(** A log whose last file changed, and which lost at most names that are not kept. *)
Lemma left_update d d' anchor sgs lg tail lg' tail' f :
  log_left d anchor sgs lg tail ->
  d_names d !! log_name (last_number anchor sgs) = Some (kRegularFile, f) ->
  (forall name e, d_names d' !! name = Some e -> d_names d !! name = Some e) ->
  (forall name, kept (base_of anchor) (S (length sgs)) (is_some anchor) name ->
     d_names d' !! name = d_names d !! name) ->
  (forall g, g <> f -> d_data d' !! g = d_data d !! g) ->
  (forall g, g <> f -> d_synced d' !! g = d_synced d !! g) ->
  d_data d' !! f = Some (segment_data (last_number anchor sgs) (last_first anchor sgs) lg' tail') ->
  sequenced (last_first anchor sgs) lg' ->
  blen (segment_data (last_number anchor sgs) (last_first anchor sgs) lg' tail') <= kMaximumRaftSegmentSize ->
  incomplete tail' -> (checkpoint_length anchor <= length (states_of (sgs ++ [lg'])))%nat ->
  log_left d' anchor sgs lg' tail'.
Proof.
  intros Hl Hf Hsub Hkept Hdata Hsyn Hdf Hseq Hmax Hinc Hcov.
  destruct (left_last _ _ _ _ _ Hl) as (Hn & Hs & _).
  pose proof (left_range _ _ _ _ _ Hl) as Hr.
  assert (Hseg : forall j g, base_of anchor <= j < base_of anchor + blen sgs ->
    d_names d !! log_name j = Some (kRegularFile, g) ->
    d_names d' !! log_name j = Some (kRegularFile, g) /\ g <> f).
  { intros j g Hj Hg. split; [|by eapply left_file_other].
    rewrite Hkept; [done|]. apply kept_segment. unfold last_number. lia. }
  pose proof (ll_directory _ _ _ _ _ Hl) as Hdir. split; try done.
  - split.
    + rewrite Hkept by (by left). apply (ldir_lock _ _ _ _ Hdir).
    + apply (ldir_range _ _ _ _ Hdir).
    + intros j Hj. rewrite Hkept by (apply kept_segment; unfold last_number; lia).
      by apply (ldir_present _ _ _ _ Hdir).
    + intros Ha. rewrite Hkept by (right; right; done). by apply (ldir_anchor _ _ _ _ Hdir).
    + intros name e He. apply (ldir_known _ _ _ _ Hdir). by apply Hsub.
  - pose proof (ll_anchor _ _ _ _ _ Hl) as Ha. unfold anchor_held in *.
    destruct anchor as [a|]; [|done]. destruct Ha as (Ha & g & Hg & Hgd & Hgs). split; [done|].
    exists g. assert (g <> f).
    { eapply left_anchor_other; [exact Hl|exact Hf| |exact Hg]. cbn in Hr. unfold segment_number_ok. lia. }
    rewrite Hkept by (by right; right). by rewrite Hdata, Hsyn.
  - rewrite segments_ok_app by done. split; [by eapply left_closed_segments|]. cbn. done.
  - rewrite holds_app by done. split.
    + eapply holds_mono; [|by eapply left_closed_files]. intros j g bs Hj Hg Hgd.
      destruct (Hseg j g Hj Hg) as [? Hne]. by rewrite Hdata.
    + cbn [holds]. split; [|done]. exists f. split; [|done].
      rewrite Hkept; [done|]. apply kept_segment. unfold last_number. lia.
  - eapply holds_mono; [|exact (ll_closed _ _ _ _ _ Hl)]. cbn. intros j g bs Hj Hg Hgd.
    destruct (Hseg j g Hj Hg) as [? Hne]. by rewrite Hsyn.
  - intros n1 n2 e1 e2 H1 H2. by eapply (ll_differ _ _ _ _ _ Hl); apply Hsub.
  - intros name e He. destruct (decide (e.2 = f)) as [->|Hne]; [by rewrite Hdf|].
    rewrite Hdata by done. eapply (ll_files _ _ _ _ _ Hl). by apply Hsub.
Qed.

(** * Opening *)

Lemma cut_disk_names f off tail d : d_names (cut_disk f off tail d) = d_names d.
Proof. unfold cut_disk. by case_bool_decide. Qed.
Lemma cut_disk_data f pre tail d :
  d_data d !! f = Some (pre ++ tail) ->
  d_data (cut_disk f (blen pre) tail d) = <[f := pre]> (d_data d) /\
  forall bs, <[f := bs]> (d_synced (cut_disk f (blen pre) tail d)) = <[f := bs]> (d_synced d).
Proof.
  intros Hd. unfold cut_disk. case_bool_decide as Ht; cbn.
  - subst tail. rewrite app_nil_r in Hd. by rewrite insert_id.
  - rewrite lookup_alter_eq, Hd. cbn. rewrite Nat2Z.id, take_app_length. split.
    + apply map_eq. intros g. destruct (decide (g = f)) as [->|Hne].
      * by rewrite lookup_alter_eq, lookup_insert_eq, Hd; cbn; rewrite take_app_length.
      * by rewrite lookup_alter_ne, lookup_insert_ne.
    + intros bs. by rewrite insert_insert_eq.
Qed.

Definition opened_disk (names : Names) (f : PosixFile) (bs : list byte) (d : Disk) : Disk :=
  {| d_names := names; d_data := <[f := bs]> (d_data d); d_synced_names := names;
     d_synced := <[f := bs]> (d_synced d) |}.

Lemma opened_ok config d names anchor sgs lg tail f st :
  log_left d anchor sgs lg tail ->
  d_names d !! log_name (last_number anchor sgs) = Some (kRegularFile, f) ->
  (forall name, kept (base_of anchor) (S (length sgs)) (is_some anchor) name ->
     names !! name = d_names d !! name) ->
  (forall name e, names !! name = Some e ->
     kept (base_of anchor) (S (length sgs)) (is_some anchor) name /\ d_names d !! name = Some e) ->
  acceptable config anchor (states_of (sgs ++ [lg])) -> validate_config config = kOk ->
  blen sgs + 1 <= rc_maximum_segments config ->
  recovered_to anchor (states_of (sgs ++ [lg])) st -> rv_counts st = counts_of (base_of anchor) (sgs ++ [lg]) ->
  rv_active_end st = 64 + blen (frames lg) ->
  log_ok (opened_disk names f (last_data anchor sgs lg) d)
    (opened_impl config anchor f (numbered_files (base_of anchor) (sgs ++ [lg])) (last_number anchor sgs) st)
    anchor sgs lg.
Proof.
  intros Hl Hf Hkeep Honly Hacc Hcfg Hmax Hst Hc He.
  destruct (left_last _ _ _ _ _ Hl) as (Hn & Hs & Hseq & Hsz & _).
  pose proof (left_range _ _ _ _ _ Hl) as Hr.
  assert (Hk : kept (base_of anchor) (S (length sgs)) (is_some anchor) (log_name (last_number anchor sgs))).
  { apply kept_segment. unfold last_number. lia. }
  split; cbn [opened_disk opened_impl d_names d_synced_names d_synced li_config li_open li_active_file
    li_recovered rr_written_position segment_count record_count base_segment_number li_known_groups
    li_segment_record_counts li_recovery_anchors durable_physical_sequence]; try done.
  - apply (left_update d _ anchor sgs lg tail lg [] f Hl Hf); cbn [opened_disk d_names d_data d_synced].
    + intros name e Hne. by apply Honly.
    + exact Hkeep.
    + intros g Hg. by rewrite lookup_insert_ne.
    + intros g Hg. by rewrite lookup_insert_ne.
    + apply lookup_insert_eq.
    + exact Hseq.
    + rewrite !length_segment_data in *. cbn [length]. lia.
    + apply incomplete_nil.
    + apply (ll_covered _ _ _ _ _ Hl).
  - intros name [e Hne]. by eapply Honly.
  - by rewrite Hkeep.
  - f_equal; [done|apply (rt_last _ _ _ Hst)].
  - rewrite length_numbered_files, length_app. cbn. lia.
  - apply (rt_count _ _ _ Hst).
  - apply set_eq. intros g. rewrite elem_of_list_to_set, list_elem_of_fmap, (rt_latest _ _ _ Hst).
    rewrite <- latest_of_keys. split.
    + intros (p & -> & Hp). apply list_elem_of_fmap in Hp as ([g' p'] & -> & Hp).
      apply list_elem_of_fmap. exists (g', p'). split; [|done]. cbn. by apply latest_of_elem in Hp as [-> _].
    + intros Hg. apply list_elem_of_fmap in Hg as ([g' p'] & -> & Hp). exists p'.
      split; [by apply latest_of_elem in Hp as [-> _]|]. apply list_elem_of_fmap. by exists (g', p').
  - unfold base_of, is_some. by destruct anchor.
  - exists (length lg). split; [done|]. rewrite (rt_last _ _ _ Hst), states_of_snoc, length_app, length_fmap.
    rewrite firstn_all. split; [lia|]. split; [apply lookup_insert_eq|].
    pose proof (ll_covered _ _ _ _ _ Hl) as H. by rewrite states_of_snoc, length_app, length_fmap in H.
Qed.

Section opening.
Context {W : Type} {HIO : PosixIo W} {HL : PosixLaws W}.
Context (config : RaftPersistentLogConfig) (anchor : option RecoveryAnchor)
  (sgs : list (list LogRecord)) (lg : list LogRecord) (tail : list byte).

Lemma wp_read_anchor (w : W) E :
  reliable w -> anchor_held (disk w) anchor ->
  wp (read_anchor (if is_some anchor then [(base_of anchor, anchor_name (base_of anchor))] else [])) w
    (fun a w' => a = anchor /\ disk w' = disk w /\ reliable w') E.
Proof.
  intros Hr Ha. unfold read_anchor. destruct anchor as [a|]; [|by apply wp_ret].
  destruct Ha as (Hok & f & Hf & Hd & _). cbn [is_some base_of last]. apply wp_bind.
  wp_call (law_open (anchor_name (ra_base_segment_number a)) kReadOnly); [done|by exists f|].
  intros f1 w1 (D1 & Hf1) Hr1. rewrite Hf in Hf1. injection Hf1 as <-. apply wp_bind.
  wp_call (law_size f); [done|by rewrite D1; eauto|].
  intros size w2 (D2 & data & Hd2 & ->) Hr2. rewrite D1 in *. rewrite Hd in Hd2. injection Hd2 as <-.
  rewrite length_anchor_bytes. change (negb (Z.of_nat 64 =? kRecoveryAnchorSize)) with false.
  cbv iota. apply wp_bind.
  eapply wp_mono; [apply (wp_read_exact f 0 64 (anchor_bytes a)); rewrite ?D2, ?length_anchor_bytes; done || lia| |done].
  intros bs w3 (-> & D3 & Hr3). apply wp_bind, wp_pure.
  unfold subspan. change (drop (Z.to_nat 0) ?l) with l. rewrite take_ge by (rewrite length_anchor_bytes; lia).
  rewrite decode_anchor_complete by done. apply wp_ret. by rewrite D3, D2.
Qed.

Lemma read_anchor_last l : read_anchor (W := W) l = read_anchor (match last l with Some x => [x] | None => [] end).
Proof. unfold read_anchor. by destruct (last l). Qed.

Lemma checkpoint_size ps :
  acceptable config anchor ps -> (checkpoint_length anchor <= length ps)%nat ->
  size (groups_of (take (checkpoint_length anchor) ps)) = checkpoint_length anchor.
Proof.
  intros Ha Hle. unfold groups_of. rewrite size_list_to_set by apply (acc_checkpoint _ _ _ Ha).
  rewrite length_fmap, length_take. lia.
Qed.
Lemma checkpoint_group_count_ok ps :
  acceptable config anchor ps -> (checkpoint_length anchor <= length ps)%nat ->
  match anchor with Some a => ra_checkpoint_group_count a >? rc_maximum_groups config | None => false end = false.
Proof.
  intros Ha Hle. pose proof (checkpoint_size _ Ha Hle) as Hs. pose proof (acc_groups _ _ _ Ha) as Hg.
  pose proof (acc_anchor _ _ _ Ha) as Hok. pose proof (groups_of_prefix (take (checkpoint_length anchor) ps)
    (drop (checkpoint_length anchor) ps)) as Hp. rewrite take_drop in Hp. unfold checkpoint_length in *.
  destruct anchor as [a|]; [|done]. destruct Hok as (_ & _ & H1 & _). apply gtb_false. lia.
Qed.
Lemma checkpoint_complete_ok ps st :
  acceptable config anchor ps -> (checkpoint_length anchor <= length ps)%nat -> recovered_to anchor ps st ->
  checkpoint_complete anchor st = true.
Proof.
  intros Ha Hle Hst. pose proof (checkpoint_size _ Ha Hle) as Hs. pose proof (acc_anchor _ _ _ Ha) as Hok.
  pose proof (rt_checkpoint _ _ _ Hst) as Hc. pose proof (rt_last _ _ _ Hst) as Hla.
  unfold checkpoint_complete, checkpoint_length, start_sequence in *. destruct anchor as [a|]; [|done].
  destruct Hok as (_ & H1 & H2 & H3 & H4). rewrite Hc, Hs, Hla.
  apply andb_true_iff. split; [apply negb_true_iff, Z.ltb_ge; lia|apply Z.eqb_eq; lia].
Qed.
--
**TASK OBJECTIVE:** When the word "right" occurs in a line above, list that line.

**SOLUTION TO THE PROBLEM:**
    + intros Ha. rewrite Hkept by (right; right; done). by apply (ldir_anchor _ _ _ _ Hdir).
    rewrite Hkept by (by right; right). by rewrite Hdata, Hsyn.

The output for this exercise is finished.